---------- DATA FOR ANALYSIS
(** * Digital signature pad: the capture engine of [src/App.js]

    The React component [SignaturePad] is embedded as a state machine.
    Its hooks ([isDrawing], [currentUser], [signatureStatus], [padActive],
    [fileFormat]) are a record; the two refs and the canvas they point to
    are part of the store; every event handler is a computation in a small
    state-and-exception monad that reads the hooks of the render it was
    created in and queues the hook updates for the next render.

    JavaScript numbers are idealised as rationals ([Q]).  The browser's
    2D canvas is modelled as a display list with a point-sampled reading
    ([inkAt]): black opaque ink or nothing, no anti-aliasing.  A stroke
    covers what the canvas specification traces: the swept line of each
    segment, the caps of [lineCap], and the joins of the default
    [lineJoin], [miter]. *)

From Stdlib Require Import QArith ZArith List String Bool Lia Lqa Qround.
Import ListNotations.

Local Open Scope Q_scope.

(* ================================================================== *)
(** ** The browser's canvas: geometry *)

Module Canvas2D.

Record Point := mkPoint { x : Q; y : Q }.

(** A subpath of the context's current default path, in device space. *)
Record Subpath := mkSubpath { points : list Point; closed : bool }.

(** The current transformation matrix.  The program only ever calls
    [ctx.scale], so a pair of scale factors is the whole matrix. *)
Record Transform := mkTransform { sx : Q; sy : Q }.

Definition identity : Transform := mkTransform 1 1.

Definition apply (t : Transform) (p : Point) : Point :=
  mkPoint (x p * sx t) (y p * sy t).

Definition unapply (t : Transform) (p : Point) : Point :=
  mkPoint (x p / sx t) (y p / sy t).

Definition invertible (t : Transform) : bool :=
  negb (Qeq_bool (sx t) 0) && negb (Qeq_bool (sy t) 0).

Inductive LineCap := butt | round | square.

Definition sq (a : Q) : Q := a * a.

Definition dist2 (p q : Point) : Q := sq (x p - x q) + sq (y p - y q).

(** Vectors are points; [cross u v] is positive where [v] turns
    counter-clockwise from [u]. *)
Definition minus (p q : Point) : Point := mkPoint (x p - x q) (y p - y q).

Definition dot (u v : Point) : Q := x u * x v + y u * y v.

Definition cross (u v : Point) : Q := x u * y v - y u * x v.

Definition samePoint (a b : Point) : bool :=
  Qeq_bool (x a) (x b) && Qeq_bool (y a) (y b).

(** Tracing a path starts by pruning its zero-length segments: a point
    that repeats the one before it is dropped. *)
Fixpoint prune (prev : Point) (pts : list Point) : list Point :=
  match pts with
  | [] => []
  | q :: rest => if samePoint prev q then prune prev rest else q :: prune q rest
  end.

Definition pruned (pts : list Point) : list Point :=
  match pts with
  | [] => []
  | a :: rest => a :: prune a rest
  end.

(** The line of half-width [hw] swept along the segment [a]-[b], kept
    orthogonal to it: the rectangle around the segment. *)
Definition bodyCovers (hw : Q) (a b p : Point) : bool :=
  let u := minus b a in
  let w := minus p a in
  Qle_bool 0 (dot w u) && Qle_bool (dot w u) (dot u u)
  && Qle_bool (sq (cross u w)) (sq hw * dot u u).

(** The cap put on the end [tip] of a line that leaves it in direction
    [dir]: nothing, a half disc, or half a square. *)
Definition capCovers (cap : LineCap) (hw : Q) (tip dir p : Point) : bool :=
  let w := minus p tip in
  match cap with
  | butt => false
  | round => Qle_bool (dist2 p tip) (sq hw) && Qle_bool 0 (dot w dir)
  | square =>
      Qle_bool 0 (dot w dir) && Qle_bool (sq (dot w dir)) (sq hw * dot dir dir)
      && Qle_bool (sq (cross dir w)) (sq hw * dot dir dir)
  end.

(** The context's [miterLimit]; the program leaves it, like [lineJoin],
    at its default. *)
Definition miterLimit : Q := 10.

(** The join of the line [a]-[v] to the line [v]-[c], for [lineJoin]
    [miter].  With [n1] and [n2] the normals of the two lines on the outer
    side of the turn, the point is [v + A n1 + B n2].  The triangle
    between [v] and the two outer corners is always filled; the triangle
    between the corners and the meeting point of the outer edges is added
    while the miter length stays within the limit, that is while
    [1 / sin (theta / 2) <= miterLimit] for the angle [theta] between the
    lines; with [phi] the angle between the directions [u] and [w] this
    reads [cos phi >= - (miterLimit ^ 2 - 2) / miterLimit ^ 2].  Lines
    that continue straight on or turn right back have no outer side and
    no join. *)
Definition joinCovers (hw : Q) (a v c p : Point) : bool :=
  let u := minus v a in
  let w := minus c v in
  let k := cross u w in
  if Qeq_bool k 0 then false
  else
    let s := if Qle_bool 0 k then - (1) else 1 in
    let n1 := mkPoint (s * - y u) (s * x u) in
    let n2 := mkPoint (s * - y w) (s * x w) in
    let q := minus p v in
    let A := cross q n2 / cross n1 n2 in
    let B := cross n1 q / cross n1 n2 in
    let bevel :=
      let R := sq hw - sq A * dot u u - sq B * dot w w in
      Qle_bool 0 R && Qle_bool (4 * sq A * sq B * dot u u * dot w w) (sq R) in
    let within (n : Point) :=
      Qle_bool (dot q n) 0 || Qle_bool (sq (dot q n)) (sq hw * dot n n) in
    let miterAllowed :=
      Qle_bool 0 (dot u w)
      || Qle_bool (sq (dot u w) * sq (sq miterLimit))
                  (sq (sq miterLimit - 2) * dot u u * dot w w) in
    Qle_bool 0 A && Qle_bool 0 B
    && (bevel || (miterAllowed && within n1 && within n2)).

Fixpoint bodies (hw : Q) (pts : list Point) (p : Point) : bool :=
  match pts with
  | a :: ((b :: _) as rest) => bodyCovers hw a b p || bodies hw rest p
  | _ => false
  end.

Fixpoint joins (hw : Q) (pts : list Point) (p : Point) : bool :=
  match pts with
  | a :: ((v :: c :: _) as rest) => joinCovers hw a v c p || joins hw rest p
  | _ => false
  end.

(** What stroking one subpath covers.  A subpath left with fewer than two
    points after pruning has no line and strokes nothing.  An open
    subpath gets a cap on each end; a closed one gets the line back to
    its first point and a join there instead. *)
Definition subpathCovers (cap : LineCap) (hw : Q) (sp : Subpath) (p : Point) : bool :=
  if closed sp then
    match points sp with
    | [] => false
    | first :: _ =>
        let pts := pruned (points sp ++ [first]) in
        match pts, rev pts with
        | _ :: second :: _, _ :: before :: _ =>
            bodies hw pts p || joins hw pts p || joinCovers hw before first second p
        | _, _ => false
        end
    end
  else
    let pts := pruned (points sp) in
    match pts, rev pts with
    | a :: b :: _, z :: before :: _ =>
        bodies hw pts p || joins hw pts p
        || capCovers cap hw a (minus a b) p
        || capCovers cap hw z (minus z before) p
    | _, _ => false
    end.

Definition pathCovers (cap : LineCap) (hw : Q) (path : list Subpath) (p : Point) : bool :=
  existsb (fun sp => subpathCovers cap hw sp p) path.

(** An axis-aligned rectangle of device space, by two opposite corners. *)
Record Box := mkBox { x0 : Q; y0 : Q; x1 : Q; y1 : Q }.

Definition between (a b v : Q) : bool :=
  (Qle_bool a v && Qle_bool v b) || (Qle_bool b v && Qle_bool v a).

Definition inBox (b : Box) (p : Point) : bool :=
  between (x0 b) (x1 b) (x p) && between (y0 b) (y1 b) (y p).

(* ------------------------------------------------------------------ *)
(** ** The bitmap as a display list *)

(** What has been painted since the bitmap was last reset, most recent
    first.  A decoded image holds the display list it was captured from. *)
#[warnings="-register-all"]
Inductive Layer :=
| Stroked (t : Transform) (path : list Subpath) (lineWidth : Q)
          (cap : LineCap) (style : string)
| Cleared (b : Box)
| Picture (naturalWidth naturalHeight : Z) (pixels : list Layer)
          (t : Transform) (dx dy : Q).

Definition Bitmap := list Layer.

(** The pixels of a [w] by [h] bitmap: [0 <= x < w] and [0 <= y < h]. *)
Definition inBounds (w h : Z) (p : Point) : bool :=
  Qle_bool 0 (x p) && negb (Qle_bool (inject_Z w) (x p))
  && Qle_bool 0 (y p) && negb (Qle_bool (inject_Z h) (y p)).

(** Is the device point [p] inked?  Strokes are traced in user space with
    the transform of the moment of the call; [clearRect] erases its box;
    [drawImage] composites source-over, so where the image is transparent
    what lies below shows through.  [inkLayer l below] reads one layer
    over the reading [below] of what it was painted on. *)
Fixpoint inkLayer (l : Layer) (below : Point -> bool) (p : Point) : bool :=
  match l with
  | Stroked t path lw cap _ =>
      (invertible t
       && pathCovers cap (lw / 2)
            (map (fun sp => mkSubpath (map (unapply t) (points sp)) (closed sp)) path)
            (unapply t p))
      || below p
  | Cleared b => if inBox b p then false else below p
  | Picture iw ih pix t dx dy =>
      let image :=
        (fix layers (ls : list Layer) : Point -> bool :=
           match ls with
           | [] => fun _ => false
           | l' :: rest => inkLayer l' (layers rest)
           end) pix in
      (invertible t
       && (let q := mkPoint (x (unapply t p) - dx) (y (unapply t p) - dy) in
           inBounds iw ih q && image q))
      || below p
  end.

Fixpoint inkLayers (ls : Bitmap) : Point -> bool :=
  match ls with
  | [] => fun _ => false
  | l :: below => inkLayer l (inkLayers below)
  end.

(* ------------------------------------------------------------------ *)
(** ** The canvas element and its 2D context *)

Record DOMRect := mkRect { left : Q; top : Q }.

Record CanvasElement := mkCanvas {
  width : Z;               (* backing resolution *)
  height : Z;
  offsetWidth : Z;         (* displayed (logical) size, set by layout *)
  offsetHeight : Z;
  boundingClientRect : DOMRect;
  bitmap : Bitmap
}.

Record Context := mkContext {
  transform : Transform;
  path : list Subpath;     (* the current subpath first *)
  lineCap : LineCap;
  strokeStyle : string;
  lineWidth : Q
}.

(** The state a context is created in and reset to. *)
Definition defaultContext : Context :=
  mkContext identity [] butt "#000000" 1.

Definition inkAt (c : CanvasElement) (p : Point) : bool :=
  inBounds (width c) (height c) p && inkLayers (bitmap c) p.

Definition blank (c : CanvasElement) : Prop := forall p, inkAt c p = false.

(** Conversion of a number to the [unsigned long] of the [width] and
    [height] attributes: truncate, then wrap. *)
Definition toUnsignedLong (q : Q) : Z :=
  ((if Qle_bool 0 q then Qfloor q else Qceiling q) mod 2 ^ 32)%Z.

(** Assigning [canvas.width] or [canvas.height], even to the value it
    has, clears the bitmap and resets the context to its default state. *)
Definition setWidth (v : Q) (cc : CanvasElement * Context) : CanvasElement * Context :=
  let c := fst cc in
  (mkCanvas (toUnsignedLong v) (height c) (offsetWidth c) (offsetHeight c)
            (boundingClientRect c) [],
   defaultContext).

Definition setHeight (v : Q) (cc : CanvasElement * Context) : CanvasElement * Context :=
  let c := fst cc in
  (mkCanvas (width c) (toUnsignedLong v) (offsetWidth c) (offsetHeight c)
            (boundingClientRect c) [],
   defaultContext).

Definition setBitmap (b : Bitmap) (c : CanvasElement) : CanvasElement :=
  mkCanvas (width c) (height c) (offsetWidth c) (offsetHeight c)
           (boundingClientRect c) b.

Definition scale (a b : Q) (ctx : Context) : Context :=
  mkContext (mkTransform (sx (transform ctx) * a) (sy (transform ctx) * b))
            (path ctx) (lineCap ctx) (strokeStyle ctx) (lineWidth ctx).

Definition setLineCap (v : LineCap) (ctx : Context) : Context :=
  mkContext (transform ctx) (path ctx) v (strokeStyle ctx) (lineWidth ctx).

Definition setStrokeStyle (v : string) (ctx : Context) : Context :=
  mkContext (transform ctx) (path ctx) (lineCap ctx) v (lineWidth ctx).

Definition setLineWidth (v : Q) (ctx : Context) : Context :=
  mkContext (transform ctx) (path ctx) (lineCap ctx) (strokeStyle ctx) v.

Definition setPath (v : list Subpath) (ctx : Context) : Context :=
  mkContext (transform ctx) v (lineCap ctx) (strokeStyle ctx) (lineWidth ctx).

Definition beginPath (ctx : Context) : Context := setPath [] ctx.

(** Points enter the path through the current transform. *)
Definition moveTo (px py : Q) (ctx : Context) : Context :=
  setPath (mkSubpath [apply (transform ctx) (mkPoint px py)] false :: path ctx) ctx.

(** With no subpath yet, [lineTo] only starts one at its point. *)
Definition lineTo (px py : Q) (ctx : Context) : Context :=
  match path ctx with
  | [] => moveTo px py ctx
  | sp :: rest =>
      setPath (mkSubpath (points sp ++ [apply (transform ctx) (mkPoint px py)])
                         (closed sp) :: rest) ctx
  end.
--------------------
EXERCISE REQUIREMENTS => Which lines of the records above contain the word "space"? Show each of them.

OUTPUT =>
(** A subpath of the context's current default path, in device space. *)
(** An axis-aligned rectangle of device space, by two opposite corners. *)
(** Is the device point [p] inked?  Strokes are traced in user space with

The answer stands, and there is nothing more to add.